To do ▸ Work out how many lines in the data hold the string "eexists". Reply with only that number.
Data provided below:
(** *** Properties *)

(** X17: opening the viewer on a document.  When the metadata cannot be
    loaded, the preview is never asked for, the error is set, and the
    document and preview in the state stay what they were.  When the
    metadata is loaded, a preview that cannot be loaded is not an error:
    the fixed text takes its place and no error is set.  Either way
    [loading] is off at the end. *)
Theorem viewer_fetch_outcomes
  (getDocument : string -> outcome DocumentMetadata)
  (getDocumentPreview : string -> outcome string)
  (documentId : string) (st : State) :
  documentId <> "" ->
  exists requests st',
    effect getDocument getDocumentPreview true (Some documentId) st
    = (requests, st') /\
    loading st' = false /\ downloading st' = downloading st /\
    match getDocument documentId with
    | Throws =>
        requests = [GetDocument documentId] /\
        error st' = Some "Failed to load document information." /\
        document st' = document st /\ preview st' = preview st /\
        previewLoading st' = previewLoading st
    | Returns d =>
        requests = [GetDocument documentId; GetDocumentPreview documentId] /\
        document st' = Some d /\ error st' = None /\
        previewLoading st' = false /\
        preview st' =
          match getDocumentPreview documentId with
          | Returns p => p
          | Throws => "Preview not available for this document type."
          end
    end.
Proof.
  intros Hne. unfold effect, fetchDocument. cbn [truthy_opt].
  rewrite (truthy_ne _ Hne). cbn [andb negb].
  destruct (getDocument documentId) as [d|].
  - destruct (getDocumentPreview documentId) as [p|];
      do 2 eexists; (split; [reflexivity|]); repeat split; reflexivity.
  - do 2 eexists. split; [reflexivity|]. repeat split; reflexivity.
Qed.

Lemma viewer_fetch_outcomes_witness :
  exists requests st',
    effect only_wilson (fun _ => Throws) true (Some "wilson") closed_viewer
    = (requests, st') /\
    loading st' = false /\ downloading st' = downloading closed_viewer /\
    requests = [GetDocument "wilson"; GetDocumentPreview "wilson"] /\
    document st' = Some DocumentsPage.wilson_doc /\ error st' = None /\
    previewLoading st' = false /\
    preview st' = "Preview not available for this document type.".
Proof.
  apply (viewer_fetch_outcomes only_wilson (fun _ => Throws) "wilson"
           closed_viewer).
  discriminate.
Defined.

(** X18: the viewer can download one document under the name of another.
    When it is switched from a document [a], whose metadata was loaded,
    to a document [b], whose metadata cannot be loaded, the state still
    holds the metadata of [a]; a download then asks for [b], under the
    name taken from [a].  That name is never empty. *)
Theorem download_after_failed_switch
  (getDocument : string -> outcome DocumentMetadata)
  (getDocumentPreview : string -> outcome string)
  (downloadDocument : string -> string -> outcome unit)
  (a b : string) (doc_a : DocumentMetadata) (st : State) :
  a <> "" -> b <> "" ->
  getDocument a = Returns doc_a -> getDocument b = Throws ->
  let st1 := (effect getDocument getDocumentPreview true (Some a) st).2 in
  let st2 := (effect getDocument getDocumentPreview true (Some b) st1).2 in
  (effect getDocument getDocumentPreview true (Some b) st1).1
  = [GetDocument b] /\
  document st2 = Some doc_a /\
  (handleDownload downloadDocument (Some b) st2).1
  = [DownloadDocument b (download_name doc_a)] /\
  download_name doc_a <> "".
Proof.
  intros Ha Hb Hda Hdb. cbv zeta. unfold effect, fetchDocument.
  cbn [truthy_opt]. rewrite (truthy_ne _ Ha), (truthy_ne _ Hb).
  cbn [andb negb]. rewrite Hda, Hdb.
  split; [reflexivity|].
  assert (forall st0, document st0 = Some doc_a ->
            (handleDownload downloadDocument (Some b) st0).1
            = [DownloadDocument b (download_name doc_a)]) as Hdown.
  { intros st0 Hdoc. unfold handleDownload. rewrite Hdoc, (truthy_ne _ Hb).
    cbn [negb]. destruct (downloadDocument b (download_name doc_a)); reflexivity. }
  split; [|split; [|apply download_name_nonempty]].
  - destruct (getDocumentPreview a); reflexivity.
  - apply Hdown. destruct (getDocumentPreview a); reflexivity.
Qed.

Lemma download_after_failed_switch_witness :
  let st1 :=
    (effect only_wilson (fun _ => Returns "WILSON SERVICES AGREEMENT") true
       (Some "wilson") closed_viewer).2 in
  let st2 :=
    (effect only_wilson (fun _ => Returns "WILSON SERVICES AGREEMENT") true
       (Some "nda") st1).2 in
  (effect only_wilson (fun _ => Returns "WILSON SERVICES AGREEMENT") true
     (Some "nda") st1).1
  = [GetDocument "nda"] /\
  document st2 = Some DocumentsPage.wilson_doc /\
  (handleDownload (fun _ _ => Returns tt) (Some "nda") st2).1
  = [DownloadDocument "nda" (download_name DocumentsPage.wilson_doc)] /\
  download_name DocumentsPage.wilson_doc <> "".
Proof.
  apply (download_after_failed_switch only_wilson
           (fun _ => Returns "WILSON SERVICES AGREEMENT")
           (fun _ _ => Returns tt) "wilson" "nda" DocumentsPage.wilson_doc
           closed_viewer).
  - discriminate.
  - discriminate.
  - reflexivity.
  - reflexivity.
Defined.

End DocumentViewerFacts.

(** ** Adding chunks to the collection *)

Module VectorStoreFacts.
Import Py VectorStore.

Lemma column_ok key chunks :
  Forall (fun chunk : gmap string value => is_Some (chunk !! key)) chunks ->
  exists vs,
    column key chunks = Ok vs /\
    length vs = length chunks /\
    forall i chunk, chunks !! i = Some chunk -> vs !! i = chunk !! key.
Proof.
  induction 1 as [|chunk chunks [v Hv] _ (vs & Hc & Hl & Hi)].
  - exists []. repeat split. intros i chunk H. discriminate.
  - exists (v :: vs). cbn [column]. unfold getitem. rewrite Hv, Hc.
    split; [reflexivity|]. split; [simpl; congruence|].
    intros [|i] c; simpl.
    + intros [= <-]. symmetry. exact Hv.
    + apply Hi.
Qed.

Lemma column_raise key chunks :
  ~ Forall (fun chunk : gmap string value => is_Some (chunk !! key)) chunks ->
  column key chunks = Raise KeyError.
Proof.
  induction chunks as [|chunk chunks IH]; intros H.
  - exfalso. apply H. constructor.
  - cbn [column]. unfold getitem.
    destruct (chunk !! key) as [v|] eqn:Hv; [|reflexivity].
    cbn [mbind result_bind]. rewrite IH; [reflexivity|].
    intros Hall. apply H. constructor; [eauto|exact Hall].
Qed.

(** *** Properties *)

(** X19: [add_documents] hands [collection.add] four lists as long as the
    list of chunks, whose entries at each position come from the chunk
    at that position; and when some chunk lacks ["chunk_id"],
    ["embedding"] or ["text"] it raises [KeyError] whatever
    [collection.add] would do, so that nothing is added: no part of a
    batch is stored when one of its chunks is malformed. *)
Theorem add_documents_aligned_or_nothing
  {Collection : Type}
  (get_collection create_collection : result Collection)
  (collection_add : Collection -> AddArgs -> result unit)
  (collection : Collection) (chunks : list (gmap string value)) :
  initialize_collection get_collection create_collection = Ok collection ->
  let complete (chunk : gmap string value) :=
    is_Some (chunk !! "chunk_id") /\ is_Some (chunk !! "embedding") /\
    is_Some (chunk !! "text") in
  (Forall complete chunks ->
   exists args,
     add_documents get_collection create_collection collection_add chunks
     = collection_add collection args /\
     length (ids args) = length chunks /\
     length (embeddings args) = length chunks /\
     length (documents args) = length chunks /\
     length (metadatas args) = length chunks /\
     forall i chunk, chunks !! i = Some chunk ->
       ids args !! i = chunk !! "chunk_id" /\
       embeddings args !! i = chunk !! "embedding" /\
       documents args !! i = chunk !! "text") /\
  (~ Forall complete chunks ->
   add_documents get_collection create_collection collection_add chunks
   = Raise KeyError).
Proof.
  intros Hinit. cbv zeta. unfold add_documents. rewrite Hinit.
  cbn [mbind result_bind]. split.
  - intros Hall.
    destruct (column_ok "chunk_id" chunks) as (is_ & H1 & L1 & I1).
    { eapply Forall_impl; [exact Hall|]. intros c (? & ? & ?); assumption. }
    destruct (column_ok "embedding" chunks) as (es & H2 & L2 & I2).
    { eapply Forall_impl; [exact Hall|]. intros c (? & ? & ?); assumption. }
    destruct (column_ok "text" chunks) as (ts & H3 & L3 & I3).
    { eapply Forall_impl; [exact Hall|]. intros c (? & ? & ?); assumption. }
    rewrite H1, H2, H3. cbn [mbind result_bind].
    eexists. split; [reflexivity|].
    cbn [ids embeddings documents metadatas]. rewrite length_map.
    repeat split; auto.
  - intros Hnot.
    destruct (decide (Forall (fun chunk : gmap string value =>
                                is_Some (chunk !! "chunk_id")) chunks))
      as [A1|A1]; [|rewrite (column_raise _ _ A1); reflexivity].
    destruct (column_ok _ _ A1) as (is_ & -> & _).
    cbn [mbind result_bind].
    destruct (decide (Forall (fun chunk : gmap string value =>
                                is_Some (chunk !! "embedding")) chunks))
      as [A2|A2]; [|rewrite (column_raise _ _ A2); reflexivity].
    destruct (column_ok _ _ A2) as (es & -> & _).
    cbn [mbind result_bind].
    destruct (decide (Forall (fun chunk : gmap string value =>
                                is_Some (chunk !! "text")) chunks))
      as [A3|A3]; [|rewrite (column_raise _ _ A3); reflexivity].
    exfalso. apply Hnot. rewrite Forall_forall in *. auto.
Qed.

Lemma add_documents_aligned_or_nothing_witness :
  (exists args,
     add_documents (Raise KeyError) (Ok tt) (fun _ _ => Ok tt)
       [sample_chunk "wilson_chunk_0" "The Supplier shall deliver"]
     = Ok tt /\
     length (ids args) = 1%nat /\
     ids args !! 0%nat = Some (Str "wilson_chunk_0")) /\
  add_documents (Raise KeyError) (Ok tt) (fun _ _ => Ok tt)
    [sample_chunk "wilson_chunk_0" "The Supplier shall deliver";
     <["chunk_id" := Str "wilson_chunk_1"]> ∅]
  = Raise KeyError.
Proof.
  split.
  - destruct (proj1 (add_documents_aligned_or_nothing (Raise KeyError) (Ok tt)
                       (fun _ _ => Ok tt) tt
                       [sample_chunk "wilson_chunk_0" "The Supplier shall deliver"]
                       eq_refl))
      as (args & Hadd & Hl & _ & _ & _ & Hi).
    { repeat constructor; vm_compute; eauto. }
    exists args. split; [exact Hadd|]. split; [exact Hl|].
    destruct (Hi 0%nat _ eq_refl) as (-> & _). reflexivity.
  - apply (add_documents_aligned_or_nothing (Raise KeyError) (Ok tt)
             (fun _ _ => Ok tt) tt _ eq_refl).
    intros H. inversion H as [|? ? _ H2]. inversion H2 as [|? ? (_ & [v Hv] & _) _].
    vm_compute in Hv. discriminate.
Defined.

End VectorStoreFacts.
End of Data provided.
Finished exercise ▸ 3